Kirkwood nos sirve el drama sin aspavientos, poco a poco
En muchos sentidos, Els fills es de manual, como El barquer, por poner un ejemplo. Hay un conflicto interior (la relación entre los personajes) y uno exterior (el accidente) que se pelean por ocupar el primer lugar. El desafío de la autora es que se den la mano. Y aquí la dificultad es no caer en el panfleto, ni en el aleccionamiento, porque las decisiones que tomarán todos los personajes son totalmente defensables. Kirkwood nos sirve el drama sin aspavientos, poco a poco. Nos hace reír un poco, nos despista con algunos movimientos, pero siempre barre en una dirección, sin dejar de perder el foco: la responsabilidad de los padres hacia los hijos, y el mundo que les dejan. No permite ni que los personajes bailen en paz. Magistral.
De los tres intérpretes, Arànega es quien tiene el papel más complejo. Es una mujer de casa, extrabajadora de la central, que será el embudo por donde tienen que pasar los dos conflictos. Está en medio de dos huracanes, una mujer que ha sido libre toda la vida y un marido que siempre ha hecho lo que ha querido.

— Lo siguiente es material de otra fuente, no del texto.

(* ===== verification/RemoteDrive.v ===== *)
(** * RemoteDrive: a link drains what it owes

    Any sequence of turns of the service thread on a link, and of completions
    by its driver, puts the frames the link owes on the wire in order, each
    once; a turn the driver accepts after a completion sends one more. *)
From stdpp Require Import prelude functions.
From S2P Require Import Prelude Status Wire Protocol ProtocolCodec Cobs Frame Interleave RemoteLink RemoteService RemoteSend.
Import RemoteLinks RemoteServices Sending.

Open Scope Z_scope.
Open Scope solar_scope.

Module Driving.
Section Driving.
Context `{C : Config} {Laws : ConfigLaws C} {P : Platform} {L : PlatformLaws P}.
Context {A : Type} `{!Application A}.
Local Abbreviation State := (RemoteLinks.State A).
Local Abbreviation Program := (RemoteLinks.Program A).
Implicit Types (s : State) (l : LinkState).

(** A turn: the link is looked at, because output was queued or the loop of
    the service came round, or the driver reports that it has sent the frame
    in flight. *)
Record Turn : Set := mkTurn { turn_env : Env; completes : option Z }.
Definition turn_program (i : nat) (t : Turn) s : Program unit :=
  match completes t with
  | Some size =>
    if tx_in_flight (links s i)
    then process_link_event i (mkLinkEvent TxComplete (transmitting_handle (links s i)) size)
    else try_start_transmit i
  | None => try_start_transmit i
  end.
Definition turn (i : nat) (t : Turn) s : option State :=
  '(_, s) ← alone (turn_env t) (turn_program i t s) s; Some s.
Fixpoint drive (i : nat) (ts : list Turn) s : option State :=
  match ts with
  | [] => Some s
  | t :: ts => s ← turn i t s; drive i ts s
  end.

(** The driver accepts a frame or is busy; [advances] is a turn in which it
    has completed and accepts. *)
Definition responsive (i : nat) (t : Turn) : Prop := transmit_answer (turn_env t) i ≠ None.
Definition accepts (i : nat) (t : Turn) : bool :=
  match transmit_answer (turn_env t) i with Some TxAccepted => true | _ => false end.
Definition advances (i : nat) (t : Turn) : bool :=
  accepts i t && match completes t with Some _ => true | None => false end.

Lemma alone_section {B} e i (f : LinkState → option (B * LinkState)) s b l :
  f (links s i) = Some (b, l) → alone e (section i f) s = Some (b, s <| links ::= <[i := l]> |>).
Proof. intros Hf. simpl. by rewrite Hf. Qed.

Lemma alone_step {B D} e (f : Env → State → D * State) (k : D → Program B) s :
  alone e (Then f k) s = alone e (k (f e s).1) (f e s).2.
Proof. simpl. by destruct (f e s). Qed.

Definition in_flight_on (b : nat) l : Prop :=
  tx_in_flight l = true → transmitting_lane l = Some (lane_at b).
Definition sent_as (epoch : Z) (v : View) (frame : list Z) : Prop :=
  ∃ sequence, is_u 32 sequence ∧ transmits (stamp epoch sequence v) frame.

(** What a piece of a run does to link [i]. *)
Record progress (b i : nat) (q rest : list View) s s' (sent q' rest' : list View) : Prop := {
  pg_sending : sending b q' rest' (links s' i);
  pg_flight : in_flight_on b (links s' i);
  pg_epoch : epoch (links s' i) = epoch (links s i);
  pg_wire : ∃ frames, wire s' = wire s ++ map (pair i) frames ∧ Forall2 (sent_as (epoch (links s i))) sent frames;
  pg_order : sent ++ q' ++ rest' = q ++ rest }.

Lemma progress_trans b i q rest s s1 s2 sent1 q1 rest1 sent2 q2 rest2 :
  progress b i q rest s s1 sent1 q1 rest1 → progress b i q1 rest1 s1 s2 sent2 q2 rest2 →
  progress b i q rest s s2 (sent1 ++ sent2) q2 rest2.
Proof.
  intros [_ _ He1 (f1 & Hw1 & Hf1) Ho1] [Hs2 Hfl2 He2 (f2 & Hw2 & Hf2) Ho2]. split; [done|done|congruence| |].
  - exists (f1 ++ f2). rewrite Hw2, Hw1, map_app, app_assoc. split; [done|]. apply Forall2_app; [done|]. by rewrite <-He1.
  - by rewrite <-app_assoc, Ho2.
Qed.

(** The counters do not matter. *)
Lemma count_frame_spec b q rest l :
  sending b q rest l →
  sending b q rest (l <| transmitted_frames ::= inc32 |>) ∧ line (l <| transmitted_frames ::= inc32 |>) = line l.
Proof. intros [Hlanes Hlane Hothers Hrem Hquiet Hscr Henc Hep Hcon Hsend]. by split. Qed.
Lemma count_bytes_spec b q rest l size :
  sending b q rest l →
  sending b q rest (l <| transmitted_bytes ::= λ n, u32 (n + size) |>)
  ∧ line (l <| transmitted_bytes ::= λ n, u32 (n + size) |>) = line l.
Proof. intros [Hlanes Hlane Hothers Hrem Hquiet Hscr Henc Hep Hcon Hsend]. by split. Qed.

Lemma poke_spec e b i q rest s :
  sending b q rest (links s i) → in_flight_on b (links s i) → transmit_answer e i ≠ None →
  ∃ s' sent q' rest', alone e (try_start_transmit i) s = Some (tt, s') ∧ progress b i q rest s s' sent q' rest'
    ∧ (tx_in_flight (links s i) = false → transmit_answer e i = Some TxAccepted → q ++ rest ≠ [] → length sent = 1%nat).
Proof.
  intros Hs Hflight Hanswer. unfold try_start_transmit, stage_response. rewrite !alone_bind.
  assert (Hstage : stage_output (links s i) = Some (false, links s i)).
  { unfold stage_output. by rewrite (sd_quiet _ _ _ _ Hs). }
  rewrite (alone_section e i _ s false (links s i) Hstage). cbn [mbind option_bind alone].
  set (s1 := s <| links ::= _ |>).
  assert (Hl1 : links s1 i = links s i) by (simpl; apply fn_lookup_insert).
  destruct (stage_fragment_spec b q rest (links s i) Hs) as (q' & rest' & l' & Hfrag & Hs' & Horder & Hnone & Hline).
  rewrite alone_bind, (alone_section e i _ s1 tt l') by by rewrite Hl1. cbn [mbind option_bind].
  set (s2 := s1 <| links ::= _ |>).
  assert (Hl2 : links s2 i = l') by (simpl; apply fn_lookup_insert).
  injection Hline as Hl'f Hl't Hl'h Hl'e. rewrite alone_bind.
  destruct (tx_in_flight (links s i)) eqn:Hbusy.
  - assert (Hbegin : begin_transmit (links s2 i) = Some (None, l')).
    { rewrite Hl2. unfold begin_transmit. by rewrite Hl'f. }
    rewrite (alone_section e i _ s2 None l' Hbegin). cbn [mbind option_bind alone].
    eexists _, [], q', rest'. split; [done|]. split; [|done].
    split; simpl; rewrite ?fn_lookup_insert; [done| |done| |done].
    + intros _. rewrite Hl't. by apply Hflight.
    + exists []. by rewrite app_nil_r.
  - pose proof (begin_transmit_spec b q' rest' l' Hs' Hl'f) as Hbegin. destruct q' as [|v q'].
    + rewrite (alone_section e i _ s2 None l') by by rewrite Hl2. cbn [mbind option_bind alone].
      eexists _, [], [], rest'. split; [done|]. rewrite (Hnone eq_refl) in *. split; [|by rewrite <-Horder].
      split; simpl; rewrite ?fn_lookup_insert; [done| |done| |done].
      * intros Htrue. congruence.
      * exists []. by rewrite app_nil_r.
    + destruct Hbegin as (frame & handle & sequence & l3 & Hb & Hseq & Htr & Hl3 & Hs3).
      rewrite (alone_section e i _ s2 (Some (frame, handle, lane_at b)) l3) by by rewrite Hl2.
      cbn [mbind option_bind]. set (s3 := s2 <| links ::= _ |>).
      assert (Hl3s : links s3 i = l3) by (simpl; apply fn_lookup_insert).
      injection Hl3 as Hf3 Ht3 Hh3 He3. rewrite alone_step. unfold submit.
      destruct (transmit_answer e i) as [[|]|]; [| |done]; cbn [fst snd].
      * rewrite alone_step. cbn [fst snd]. destruct (count_frame_spec b (v :: q') rest' l3 Hs3) as [Hs4 Hl4].
        destruct (transmit_accepted_spec b v q' rest' _ Hs4) as (l5 & Hacc & Hs5 & Hl5).
        rewrite (alone_section e i _ _ tt l5) by (simpl; by rewrite fn_lookup_alter, fn_lookup_insert).
        rewrite Hl4 in Hl5. injection Hl5 as Hf5 Ht5 Hh5 He5.
        eexists _, [v], q', rest'. split; [done|]. split; [|done]. split; simpl; rewrite ?fn_lookup_insert; [done| | | |done].
        -- intros _. by rewrite Ht5.
        -- congruence.
        -- exists [frame]. split; [done|]. constructor; [|constructor]. exists sequence. by rewrite <-Hl'e.
      * destruct (transmit_refused_spec b (v :: q') rest' l3 Hs3) as (l5 & Href & Hs5 & Hl5).
        rewrite (alone_section e i _ _ tt l5) by by rewrite Hl3s. injection Hl5 as Hf5 Ht5 Hh5 He5.
        eexists _, [], (v :: q'), rest'. split; [done|]. split; [|done].
        split; simpl; rewrite ?fn_lookup_insert; [done| | | |done].
        -- intros Htrue. congruence.
        -- congruence.
        -- exists []. by rewrite app_nil_r.
Qed.

(** The completion of the frame in flight, and then a turn. *)
Lemma complete_sending b q rest l :
  sending b q rest l → tx_in_flight l = true → in_flight_on b l →
  sending b q rest (complete_transmit (transmitting_handle l) l)
  ∧ tx_in_flight (complete_transmit (transmitting_handle l) l) = false
  ∧ epoch (complete_transmit (transmitting_handle l) l) = epoch l.
Proof.
  intros Hs Hbusy Hflight. unfold complete_transmit. rewrite (Hflight Hbusy), bool_decide_eq_true_2 by done.
  split; [|done]. pose proof (sending_bound _ _ _ _ Hs) as Hb.
  pose proof Hs as [_ (o & Ho & Hwf & Hq) _ _ _ Hscr Henc _ _ Hsend].
  apply (sending_lane b q q rest l _ (note (λ r, r <| transmitting := false |>) o)); try done.
  - by destruct Hwf.
  - simpl. rewrite lane_index_at by done. apply list_eq. intros j. destruct (decide (j = b)) as [->|Hne].
    + rewrite list_lookup_alter_eq, Ho, list_lookup_insert_eq by (by eapply lookup_lt_Some). done.
    + by rewrite list_lookup_alter_ne, list_lookup_insert_ne by done.
Qed.

Lemma turn_spec i t b q rest s :
  sending b q rest (links s i) → in_flight_on b (links s i) → responsive i t →
  ∃ s' sent q' rest', turn i t s = Some s' ∧ progress b i q rest s s' sent q' rest'
    ∧ (advances i t = true → q ++ rest ≠ [] → length sent = 1%nat).
Proof.
  intros Hs Hflight Hans. unfold turn, turn_program, advances, accepts.
  destruct (completes t) as [size|]; [destruct (tx_in_flight (links s i)) eqn:Hbusy|].
  - unfold process_link_event, on_transmitted, count. rewrite alone_bind. cbn [event_kind event_lease event_size].
    rewrite !alone_step. cbn [alone mbind option_bind]. set (s1 := (set_link i (complete_transmit _) _ _).2).
    destruct (count_bytes_spec b q rest (links s i) size Hs) as [Hs1 _].
    destruct (complete_sending b q rest _ Hs1 Hbusy Hflight) as (Hs2 & Hf2 & He2).
    change (transmitting_handle (_ <| transmitted_bytes ::= _ |>)) with (transmitting_handle (links s i)) in Hs2, Hf2, He2.
    change (epoch (links s i <| _ ::= _ |>)) with (epoch (links s i)) in He2.
    assert (Hlink : links s1 i = complete_transmit (transmitting_handle (links s i))
                                   (links s i <| transmitted_bytes ::= λ n, u32 (n + size) |>))
      by (simpl; by rewrite !fn_lookup_alter).
    rewrite <-Hlink in Hs2, Hf2, He2. cbn [mbind option_bind].
    destruct (poke_spec (turn_env t) b i q rest s1) as (s' & sent & q' & rest' & Hrun & [H1 H2 H3 H4 H5] & Hgo);
      [done|unfold in_flight_on; congruence|done|].
    rewrite Hrun. cbn [mbind option_bind]. exists s', sent, q', rest'. split; [done|]. split; [|intros Hadv Hne; apply Hgo; [done| |done]].
    + rewrite He2 in *. by split.
    + by destruct (transmit_answer (turn_env t) i) as [[]|].
  - destruct (poke_spec (turn_env t) b i q rest s) as (s' & sent & q' & rest' & Hrun & Hpg & Hgo); [done..|].
    rewrite Hrun. cbn [mbind option_bind]. exists s', sent, q', rest'. split; [done|]. split; [done|].
    intros Hadv Hne. apply Hgo; [done| |done]. by destruct (transmit_answer (turn_env t) i) as [[]|].
  - destruct (poke_spec (turn_env t) b i q rest s) as (s' & sent & q' & rest' & Hrun & Hpg & Hgo); [done..|].
    rewrite Hrun. cbn [mbind option_bind]. exists s', sent, q', rest'. split; [done|]. split; [done|].
    by rewrite andb_false_r.
Qed.

Lemma drive_spec i ts b q rest s :
  sending b q rest (links s i) → in_flight_on b (links s i) → Forall (responsive i) ts →
  ∃ s' sent q' rest', drive i ts s = Some s' ∧ progress b i q rest s s' sent q' rest'
    ∧ (length (List.filter (advances i) ts) ≤ length sent ∨ q' ++ rest' = [])%nat.
Proof.
  intros Hs Hflight Hts. revert q rest s Hs Hflight.
  induction Hts as [|t ts Ht _ IH]; intros q rest s Hs Hflight; cbn [drive List.filter].
  - exists s, [], q, rest. split; [done|]. split; [|by left]. split; try done. exists []. by rewrite app_nil_r.
  - destruct (turn_spec i t b q rest s Hs Hflight Ht) as (s1 & sent1 & q1 & rest1 & -> & Hpg1 & Hadv).
    cbn [mbind option_bind].
    destruct (IH q1 rest1 s1) as (s2 & sent2 & q2 & rest2 & -> & Hpg2 & Hcount); [by destruct Hpg1..|].
    exists s2, (sent1 ++ sent2), q2, rest2. split; [done|]. split; [by eapply progress_trans|].
    destruct Hcount as [Hcount|]; [|by right].
    destruct (advances i t) eqn:Hadvt; [|left; rewrite length_app; lia].
    destruct (decide (q ++ rest = [])) as [Hnil|Hne].
    + right. pose proof (pg_order _ _ _ _ _ _ _ _ _ Hpg1) as Ho1. rewrite Hnil in Ho1.
      pose proof (pg_order _ _ _ _ _ _ _ _ _ Hpg2) as Ho2. apply app_nil in Ho1 as [_ Ho1]. rewrite Ho1 in Ho2.
      by apply app_nil in Ho2 as [_ ?].
    + left. rewrite length_app, (Hadv eq_refl Hne). simpl. lia.
Qed.
End Driving.
End Driving.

Y aun así será quien dará entrada a los apuntes de comedia y tendrá en la mano la resolución de la función. Vilarasau y Boixaderas solo tienen que seguir su estela.
David Selvas dirige una función cronométrica que no permite fuegos artificiales. Controla bien el tempo de la función y hace que todo esté en su sitio. Tan fácil y tan difícil, a la vez. Tiene a su servicio tres grandísimos intérpretes con el instrumento muy bien afinado.